───── Entries shown
(* ===== verification/Peer.v ===== *)
(** * Peers (node/Peer.hpp, node/Peer.cpp): their data and their table of paths

    What is known about another node: its identity, the key agreed with it, when what happened, and up to 64 paths, best kept in the front of the array: every
    loop over it stops at the first free entry. A path is a reference to an object, an index into the list of them. Bonds and metrics are not modelled.
    What sends packets is in Net. *)

From S2P Require Import Prelude Buffer Serial Address InetAddress Identity Packet Path.

(** ** Key derivation (SHA512.cpp): HMAC-SHA384 and the KDF in counter mode *)

Section Kdf.
Context `{Crypto}.
Definition HMACSHA384 (key msg : list Z) : list Z :=
  let pad c := (Z.lxor c <$> key) ++ replicate 80 c in
  sha384 (pad 0x5c ++ sha384 (pad 0x36 ++ msg)).
Definition KBKDFHMACSHA384 (key : list Z) (label context iter : Z) : list Z :=
  HMACSHA384 key (be_bytes 4 iter ++ [90; 84; label; 0; context; 0; 0; 0x01; 0x80]).
End Kdf.

Definition ZT_SYMMETRIC_KEY_SIZE : Z := 48.
Definition ZT_KBKDF_LABEL_AES_GMAC_SIV_K0 : Z := 48.
Definition ZT_KBKDF_LABEL_AES_GMAC_SIV_K1 : Z := 49.
Definition ZT_MAX_PEER_NETWORK_PATHS : nat := 64.
Definition ZT_PEER_PING_PERIOD : Z := 60000.
Definition ZT_PEER_PATH_EXPIRATION : Z := ZT_PEER_PING_PERIOD * 4 + 3000.
Definition ZT_PEER_ACTIVITY_TIMEOUT : Z := 500000.
Definition ZT_PUSH_DIRECT_PATHS_CUTOFF_TIME : Z := 30000.
Definition ZT_PUSH_DIRECT_PATHS_CUTOFF_LIMIT : Z := 8.
Definition ZT_PEER_CREDENTIALS_RATE_LIMIT : Z := 1000.
Definition ZT_PEER_WHOIS_RATE_LIMIT : Z := 100.

(** [ECC::agree] for keys of 48 bytes: private key, public key *)
Class Agreement := agree48 : list Z -> list Z -> list Z.
Definition agree `{Agreement} (me id : Identity) : option (list Z) := (fun sk => agree48 sk (_publicKey id)) <$> _privateKey me.

Module Peer.
Record PeerPath := mkPeerPath { lr : Z; p : option nat; priority : Z }.
Definition PeerPath_new : PeerPath := mkPeerPath 0 None 1.

Record Times := mkTimes {
  _lastReceive : Z; _lastNontrivialReceive : Z; _lastTriedMemorizedPath : Z; _lastDirectPathPushSent : Z; _lastDirectPathPushReceive : Z;
  _lastCredentialRequestSent : Z; _lastWhoisRequestReceived : Z; _lastCredentialsReceived : Z; _lastTrustEstablishedPacketReceived : Z; _lastSentFullHello : Z }.
Record Version := mkVersion { _vProto : Z; _vMajor : Z; _vMinor : Z; _vRevision : Z }.
Record Peer := mkPeer {
  _id : Identity; _key : list Z; _aesKeys : list Z * list Z; times : Times; version : Version; _lastTriedPath : list (nat * Z); _paths : list PeerPath;
  _directPathPushCutoffCount : Z }.

Definition with_times (x : Peer) (t : Times) : Peer := mkPeer (_id x) (_key x) (_aesKeys x) t (version x) (_lastTriedPath x) (_paths x) (_directPathPushCutoffCount x).
Definition set_version (x : Peer) (v : Version) : Peer := mkPeer (_id x) (_key x) (_aesKeys x) (times x) v (_lastTriedPath x) (_paths x) (_directPathPushCutoffCount x).
Definition set_tried (x : Peer) (l : list (nat * Z)) : Peer := mkPeer (_id x) (_key x) (_aesKeys x) (times x) (version x) l (_paths x) (_directPathPushCutoffCount x).
Definition set_paths (x : Peer) (l : list PeerPath) : Peer := mkPeer (_id x) (_key x) (_aesKeys x) (times x) (version x) (_lastTriedPath x) l (_directPathPushCutoffCount x).
Definition set_cutoff (x : Peer) (n : Z) : Peer := mkPeer (_id x) (_key x) (_aesKeys x) (times x) (version x) (_lastTriedPath x) (_paths x) n.
Definition set_receive (p : Peer) (t : Z) : Peer :=
  let x := times p in with_times p (mkTimes t (_lastNontrivialReceive x) (_lastTriedMemorizedPath x) (_lastDirectPathPushSent x) (_lastDirectPathPushReceive x) (_lastCredentialRequestSent x) (_lastWhoisRequestReceived x) (_lastCredentialsReceived x) (_lastTrustEstablishedPacketReceived x) (_lastSentFullHello x)).
Definition set_nontrivial (p : Peer) (t : Z) : Peer :=
  let x := times p in with_times p (mkTimes (_lastReceive x) t (_lastTriedMemorizedPath x) (_lastDirectPathPushSent x) (_lastDirectPathPushReceive x) (_lastCredentialRequestSent x) (_lastWhoisRequestReceived x) (_lastCredentialsReceived x) (_lastTrustEstablishedPacketReceived x) (_lastSentFullHello x)).
Definition set_memorized (p : Peer) (t : Z) : Peer :=
  let x := times p in with_times p (mkTimes (_lastReceive x) (_lastNontrivialReceive x) t (_lastDirectPathPushSent x) (_lastDirectPathPushReceive x) (_lastCredentialRequestSent x) (_lastWhoisRequestReceived x) (_lastCredentialsReceived x) (_lastTrustEstablishedPacketReceived x) (_lastSentFullHello x)).
Definition set_push_sent (p : Peer) (t : Z) : Peer :=
  let x := times p in with_times p (mkTimes (_lastReceive x) (_lastNontrivialReceive x) (_lastTriedMemorizedPath x) t (_lastDirectPathPushReceive x) (_lastCredentialRequestSent x) (_lastWhoisRequestReceived x) (_lastCredentialsReceived x) (_lastTrustEstablishedPacketReceived x) (_lastSentFullHello x)).
Definition set_push_receive (p : Peer) (t : Z) : Peer :=
  let x := times p in with_times p (mkTimes (_lastReceive x) (_lastNontrivialReceive x) (_lastTriedMemorizedPath x) (_lastDirectPathPushSent x) t (_lastCredentialRequestSent x) (_lastWhoisRequestReceived x) (_lastCredentialsReceived x) (_lastTrustEstablishedPacketReceived x) (_lastSentFullHello x)).
Definition set_request (p : Peer) (t : Z) : Peer :=
  let x := times p in with_times p (mkTimes (_lastReceive x) (_lastNontrivialReceive x) (_lastTriedMemorizedPath x) (_lastDirectPathPushSent x) (_lastDirectPathPushReceive x) t (_lastWhoisRequestReceived x) (_lastCredentialsReceived x) (_lastTrustEstablishedPacketReceived x) (_lastSentFullHello x)).
Definition set_whois (p : Peer) (t : Z) : Peer :=
  let x := times p in with_times p (mkTimes (_lastReceive x) (_lastNontrivialReceive x) (_lastTriedMemorizedPath x) (_lastDirectPathPushSent x) (_lastDirectPathPushReceive x) (_lastCredentialRequestSent x) t (_lastCredentialsReceived x) (_lastTrustEstablishedPacketReceived x) (_lastSentFullHello x)).
Definition set_credentials (p : Peer) (t : Z) : Peer :=
  let x := times p in with_times p (mkTimes (_lastReceive x) (_lastNontrivialReceive x) (_lastTriedMemorizedPath x) (_lastDirectPathPushSent x) (_lastDirectPathPushReceive x) (_lastCredentialRequestSent x) (_lastWhoisRequestReceived x) t (_lastTrustEstablishedPacketReceived x) (_lastSentFullHello x)).
Definition set_trust (p : Peer) (t : Z) : Peer :=
  let x := times p in with_times p (mkTimes (_lastReceive x) (_lastNontrivialReceive x) (_lastTriedMemorizedPath x) (_lastDirectPathPushSent x) (_lastDirectPathPushReceive x) (_lastCredentialRequestSent x) (_lastWhoisRequestReceived x) (_lastCredentialsReceived x) t (_lastSentFullHello x)).
Definition set_hello (p : Peer) (t : Z) : Peer :=
  let x := times p in with_times p (mkTimes (_lastReceive x) (_lastNontrivialReceive x) (_lastTriedMemorizedPath x) (_lastDirectPathPushSent x) (_lastDirectPathPushReceive x) (_lastCredentialRequestSent x) (_lastWhoisRequestReceived x) (_lastCredentialsReceived x) (_lastTrustEstablishedPacketReceived x) t).

Section New.
Context `{Crypto} `{Agreement}.
Definition aes_keys (key : list Z) : list Z * list Z :=
  (KBKDFHMACSHA384 key ZT_KBKDF_LABEL_AES_GMAC_SIV_K0 0 0, KBKDFHMACSHA384 key ZT_KBKDF_LABEL_AES_GMAC_SIV_K1 0 0).
Definition Peer_new (myIdentity peerIdentity : Identity) : outcome Peer :=
  match agree myIdentity peerIdentity with
  | None => Throw InvalidArgument
  | Some key =>
      Ok (mkPeer peerIdentity key (aes_keys key) (mkTimes 0 0 0 0 0 0 0 0 0 0) (mkVersion 0 0 0 0) [] (replicate ZT_MAX_PEER_NETWORK_PATHS PeerPath_new) 0)
  end.
End New.

(** ** Accessors and rate gates *)

Definition peer_address (x : Peer) : Z := address (_id x).
(** Of the key the functions of Packet read 32 bytes. *)
Definition key (x : Peer) : list Z := take 32 (_key x).
Definition aesKeysIfSupported (x : Peer) : option (list Z * list Z) := if 12 <=? _vProto (version x) then Some (_aesKeys x) else None.
Definition isAlive (x : Peer) (now : Z) : bool := now - _lastReceive (times x) <? ZT_PEER_ACTIVITY_TIMEOUT.
Definition isActive (x : Peer) (now : Z) : bool := now - _lastNontrivialReceive (times x) <? ZT_PEER_ACTIVITY_TIMEOUT.
Definition trustEstablished (x : Peer) (now : Z) : bool := now - _lastTrustEstablishedPacketReceived (times x) <? ZT_TRUST_EXPIRATION.
Definition setRemoteVersion (x : Peer) (vproto vmaj vmin vrev : Z) : Peer := set_version x (mkVersion (u16 vproto) (u16 vmaj) (u16 vmin) (u16 vrev)).
Definition remoteVersionKnown (x : Peer) : bool := (0 <? _vMajor (version x)) || (0 <? _vMinor (version x)) || (0 <? _vRevision (version x)).

Definition rateGatePushDirectPaths (x : Peer) (now : Z) : Peer * bool :=
  let x := if now - _lastDirectPathPushReceive (times x) <=? ZT_PUSH_DIRECT_PATHS_CUTOFF_TIME then set_cutoff x (u32 (_directPathPushCutoffCount x + 1)) else set_cutoff x 0 in
  (set_push_receive x now, _directPathPushCutoffCount x <? ZT_PUSH_DIRECT_PATHS_CUTOFF_LIMIT).
Definition rateGateCredentialsReceived (x : Peer) (now : Z) : Peer * bool :=
  if ZT_PEER_CREDENTIALS_RATE_LIMIT <=? now - _lastCredentialsReceived (times x) then (set_credentials x now, true) else (x, false).
Definition rateGateRequestCredentials (x : Peer) (now : Z) : Peer * bool :=
  if ZT_PEER_GENERAL_RATE_LIMIT <=? now - _lastCredentialRequestSent (times x) then (set_request x now, true) else (x, false).
Definition rateGateInboundWhoisRequest (x : Peer) (now : Z) : Peer * bool :=
  if ZT_PEER_WHOIS_RATE_LIMIT <=? now - _lastWhoisRequestReceived (times x) then (set_whois x now, true) else (x, false).

(** ** The table of paths; [st]: the path objects *)

Section Table.
Context (st : list Path.Path) (now : Z).

Definition obj (r : nat) : outcome Path.Path := match st !! r with Some q => Ok q | None => Undef end.
(** Same address on the same interface. *)
Definition same_link (a b : Path.Path) : bool := ipsEqual (Path._addr a) (Path._addr b) && (Path._localSocket a =? Path._localSocket b).
Definition fresh_path (e : PeerPath) : bool := now - lr e <? ZT_PEER_PATH_EXPIRATION.

(** [received]: whether [path] need not be learned, and the entry it has, counted from [i]. *)
Fixpoint have_path (path : nat) (l : list PeerPath) (i : nat) : outcome (option nat * bool) :=
  match l with
  | [] => Ok (None, false)
  | e :: l =>
      match p e with
      | None => Ok (None, false)
      | Some q =>
          if (q =? path)%nat then Ok (Some i, true)
          else a ← obj q; b ← obj path; if same_link a b && Path.alive a now then Ok (None, true) else have_path path l (S i)
      end
  end.
Definition touch (l : list PeerPath) (i : nat) : list PeerPath := alter (fun e => mkPeerPath now (p e) (priority e)) i l.

(** The entry for a new path: a dead one of the same link, the first free one, or the oldest. *)
Fixpoint learn_slot (path : nat) (l : list PeerPath) (i : nat) (oldest : option nat) (oldestAge : Z) : outcome (option nat) :=
  match l with
  | [] => Ok oldest
  | e :: l =>
      match p e with
      | None => Ok (Some i)
      | Some q =>
          a ← obj q; b ← obj path;
          let currAge := u32 (Path.age a now) in
          let '(oldest, oldestAge) := if oldestAge <? currAge then (Some i, currAge) else (oldest, oldestAge) in
          if same_link a b && negb (Path.alive a now) then Ok (Some i) else learn_slot path l (S i) oldest oldestAge
      end
  end.
Definition learn (path : nat) (l : list PeerPath) : outcome (list PeerPath) :=
  slot ← learn_slot path l 0 None 0;
  Ok match slot with Some i => <[i := mkPeerPath now (Some path) 1]> l | None => l end.

(** [long] division. *)
Definition path_quality (e : PeerPath) (q : nat) : outcome Z :=
  a ← obj q; x ← Path.quality a now; if priority e =? 0 then Undef else Ok (Z.quot x (priority e)).
Fixpoint best_path (includeExpired : bool) (l : list PeerPath) (best : option nat) (bestq : Z) : outcome (option nat) :=
  match l with
  | [] => Ok best
  | e :: l =>
      match p e with
      | None => Ok best
      | Some r =>
          if includeExpired || fresh_path e then
            q ← path_quality e r;
            if q <=? bestq then best_path includeExpired l (Some r) q else best_path includeExpired l best bestq
          else best_path includeExpired l best bestq
      end
  end.
Definition getAppropriatePath (x : Peer) (includeExpired : bool) : outcome (option nat) := best_path includeExpired (_paths x) None 2147483647.

(** The entries before the first free one. *)
Fixpoint used (l : list PeerPath) : list (nat * PeerPath) :=
  match l with [] => [] | e :: l => match p e with None => [] | Some r => (r, e) :: used l end end.
Definition paths (x : Peer) : list nat := (used (_paths x)).*1.

Fixpoint hasActivePathTo (addr : InetAddress) (l : list PeerPath) : outcome bool :=
  match l with
  | [] => Ok false
  | e :: l =>
      match p e with
      | None => Ok false
      | Some r => a ← obj r; if fresh_path e && InetAddress.eqb (Path._addr a) addr then Ok true else hasActivePathTo addr l
      end
  end.

Definition latency (x : Peer) : outcome Z :=
  b ← getAppropriatePath x false;
  match b with Some r => a ← obj r; Ok (Path._latency a) | None => Ok 0xffff end.
Definition relayQuality (x : Peer) : outcome Z :=
  let tsr := u64 (now - _lastReceive (times x)) in
  if ZT_PEER_ACTIVITY_TIMEOUT <=? tsr then Ok 0xffffffff
  else
    l ← latency x;
    let l := if l =? 0 then 0xffff else l in
    Ok (u32 (l * (u32 tsr / (ZT_PEER_PING_PERIOD + 1000) + 1))).

(** [doPingAndKeepalive]: an expired path or one of a lower priority goes, and the next entry behind a free one moves into it. *)
Fixpoint max_priority (l : list PeerPath) (m : Z) : Z :=
  match l with [] => m | e :: l => match p e with None => m | Some _ => max_priority l (Z.max (priority e) m) end end.
Definition keep_path (maxPriority : Z) (e : PeerPath) : bool := fresh_path e && (priority e =? maxPriority).
Definition next_used (l : list PeerPath) (i : nat) : option (nat * PeerPath) :=
  head (filter (fun je => (i < je.1)%nat /\ p je.2 <> None) (zip (seq 0 (length l)) l)).
Definition move_up (l : list PeerPath) (i : nat) : list PeerPath :=
  match next_used l i with Some (j, e) => <[j := PeerPath_new]> (<[i := e]> l) | None => l end.
Definition clean_entry (maxPriority : Z) (l : list PeerPath) (i : nat) : list PeerPath :=
  match l !! i with
  | None => l
  | Some e =>
      match p e with
      | None => move_up l i
      | Some _ => if keep_path maxPriority e then l else move_up (<[i := PeerPath_new]> l) i
      end
  end.

(** [clusterRedirect]: paths of a lower priority and those to the same address go. *)
Fixpoint priority_of (path : nat) (l : list PeerPath) : Z :=
  match l with [] => 1 | e :: l => match p e with None => 1 | Some q => if (q =? path)%nat then priority e else priority_of path l end end.
Fixpoint redirect_kept (remote : InetAddress) (newPriority : Z) (l : list PeerPath) : outcome (list PeerPath) :=
  match l with
  | [] => Ok []
  | e :: l =>
      match p e with
      | None => redirect_kept remote newPriority l
      | Some r =>
          a ← obj r;
          k ← redirect_kept remote newPriority l;
          Ok (if (newPriority <=? priority e) && negb (ipsEqual2 (Path._addr a) remote) then e :: k else k)
      end
  end.
Definition redirect (originating np : nat) (remote : InetAddress) (l : list PeerPath) : outcome (list PeerPath) :=
  newPriority ← Path.int_op (priority_of originating l + 2);
  k ← redirect_kept remote newPriority l;
  Ok (if (length k <? ZT_MAX_PEER_NETWORK_PATHS)%nat then
        k ++ mkPeerPath now (Some np) newPriority :: replicate (ZT_MAX_PEER_NETWORK_PATHS - S (length k)) PeerPath_new
      else k).
End Table.
End Peer.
──────────
### Exercise requirements
In the material above, locate the line containing "hasActivePathTo addr l" and the line containing "b ← getAppropriatePath x false;". Transcribe exactly those two lines and every line between them, and nothing more.

### Response to the task
      | Some r => a ← obj r; if fresh_path e && InetAddress.eqb (Path._addr a) addr then Ok true else hasActivePathTo addr l
      end
  end.

Definition latency (x : Peer) : outcome Z :=
  b ← getAppropriatePath x false;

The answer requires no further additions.